Returns a Dataset where the Instances have four fields : text, a TextField containing the full document text, spans, a ListField[SpanField] of inclusive start and end indices for span candidates, and metadata, a MetadataField that stores the instance's original text. For data with gold cluster labels, we also include the original clusters (a list of list of index pairs) and a SequenceLabelField of cluster ids for every span candidate.


  • max_span_width : int
    The maximum width of candidate spans to consider.
  • token_indexers : Dict[str, TokenIndexer], optional
    This is used to index the words in the document. See TokenIndexer. Default is {"tokens": SingleIdTokenIndexer()}.

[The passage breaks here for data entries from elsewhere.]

Lemma obj_set_cons_ne {A} (o : obj A) k k' a v :
  k' ≠ k → obj_set ((k', a) :: o) k v = (k', a) :: obj_set o k v.
Proof. intros. cbn [obj_set]. by destruct (String.eqb_spec k' k). Qed.

Lemma obj_get_cons_eq {A} (o : obj A) k v : obj_get ((k, v) :: o) k = Some v.
Proof. cbn [obj_get]. by rewrite String.eqb_refl. Qed.

Lemma obj_get_cons_ne {A} (o : obj A) k k' v :
  k' ≠ k → obj_get ((k', v) :: o) k = obj_get o k.
Proof. intros. cbn [obj_get]. by destruct (String.eqb_spec k' k). Qed.

Lemma obj_remove_cons_eq {A} (o : obj A) k v :
  obj_remove ((k, v) :: o) k = obj_remove o k.
Proof. unfold obj_remove. cbn [List.filter fst]. by rewrite String.eqb_refl. Qed.

Lemma obj_remove_cons_ne {A} (o : obj A) k k' v :
  k' ≠ k → obj_remove ((k', v) :: o) k = (k', v) :: obj_remove o k.
Proof.
  intros. unfold obj_remove. cbn [List.filter fst].
  by destruct (String.eqb_spec k' k).
Qed.

Lemma keys_cons {A} (o : obj A) k v : keys ((k, v) :: o) = k :: keys o.
Proof. done. Qed.

Lemma NoDup_keys_obj_remove {A} (o : obj A) k :
  NoDup (keys o) → NoDup (keys (obj_remove o k)).
Proof.
  induction o as [|[k' v] o IH]; [done|].
  change (keys ((k', v) :: o)) with (k' :: keys o).
  rewrite NoDup_cons. intros [Hnin Hnd].
  destruct (decide (k' = k)) as [->|Hne].
  - rewrite obj_remove_cons_eq. by apply IH.
  - rewrite obj_remove_cons_ne by done.
    change (keys ((k', v) :: obj_remove o k)) with (k' :: keys (obj_remove o k)).
    apply NoDup_cons. split; [|by apply IH].
    intros Hin. apply Hnin. by apply (keys_obj_remove o k k').
Qed.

  • wordpiece_modeling_tokenizer : PretrainedTransformerTokenizer, optional (default = None)
    If not None, this dataset reader does subword tokenization using the supplied tokenizer and distribute the labels to the resulting wordpieces. All the modeling will be based on wordpieces. If this is set to False (default), the user is expected to use PretrainedTransformerMismatchedIndexer and PretrainedTransformerMismatchedEmbedder, and the modeling will be on the word-level.
  • max_sentences : int, optional (default = None)
    The maximum number of sentences in each document to keep. By default keeps all sentences.
  • remove_singleton_clusters : bool, optional (default = False)
    Some datasets contain clusters that are singletons (i.e. no coreferents). This option allows the removal of them.


class PrecoReader(DatasetReader):
 | ...
 | def text_to_instance(
 |     self,
 |     sentences: List[List[str]],
 |     gold_clusters: Optional[List[List[Tuple[int, int, int]]]] = None
 | ) -> Instance